Our boys are pretty well-behaved, but they are young children. It's important to us that the boys are respectful and polite.
Are we right to be hurt and annoyed? We can't help but think that our kids' grandmother doesn't much like them. But are we being too sensitive? - Querying Mom
Dear Mom: I agree that the grandparents should be understanding and supportive toward you and your children, but my impartial take is that engagement parties are often cocktail parties for grown-ups and I can't imagine parents wanting to bring young children.
However, when you attend a function where there are children present and yours have been excluded, you have no choice but to take it personally. By all means mention this to the grandparents; they may tell you things you don't want to hear about your children, but if you approach this with an open attitude, you may see practical things you could do differently (such as hire a sitter for the youngest and bring your oldest son with you).

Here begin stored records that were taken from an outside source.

(** * Contact-book assistant: records, validation and the birthday window

    A shallow embedding of [main.py]: the field classes [Phone] and
    [Birthday], the class [Record] with its phone and birthday methods, the
    class [AddressBook] with [get_upcoming_birthdays], the part of
    Python's [datetime] module those methods call, the command handlers
    under [input_error], [save_data] and [load_data] on a model of the
    files, and the loop of [main] on what [input] delivers.

    Conventions.
    - A Python [str] is a Rocq [string]; a character is read as the code
      point of the same number (U+0000 to U+00FF).
    - An exception is a value of [exn]; a call that may raise returns a
      [result].  A method that mutates [self] takes the record and gives
      back the record after the call together with that result, so the
      state left behind by a call that raised can be observed.
    - Integers are [Z]; Python's [//] and [%] with a positive divisor are
      [Z.div] and [Z.modulo]. *)

From Stdlib Require Import ZArith List String Ascii Bool Lia.
Import ListNotations.

Open Scope Z_scope.

(** ** Exceptions and results *)

Inductive exn : Type :=
| ValueError
| OverflowError.

Inductive result (A : Type) : Type :=
| Return (a : A)
| Raise (e : exn).

Arguments Return {A} a.
Arguments Raise {A} e.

You and your husband could help the kids build a relationship with their grandparents by hosting events in your home and inviting out-of-town family members to get to know all of you a little better.
Dear Amy: I loved your response to "Not Tired," the high school freshman whose parents were being "draconian" about bedtime.
You praised this young person's vocabulary and suggested the parents should be impressed.
My husband and I were sent scurrying to the dictionary to look up this word - and we're impressed too. - Happy Readers
Dear Happy: I can only hope these parents "give" a little in terms of bedtime. Their youngster made a good case.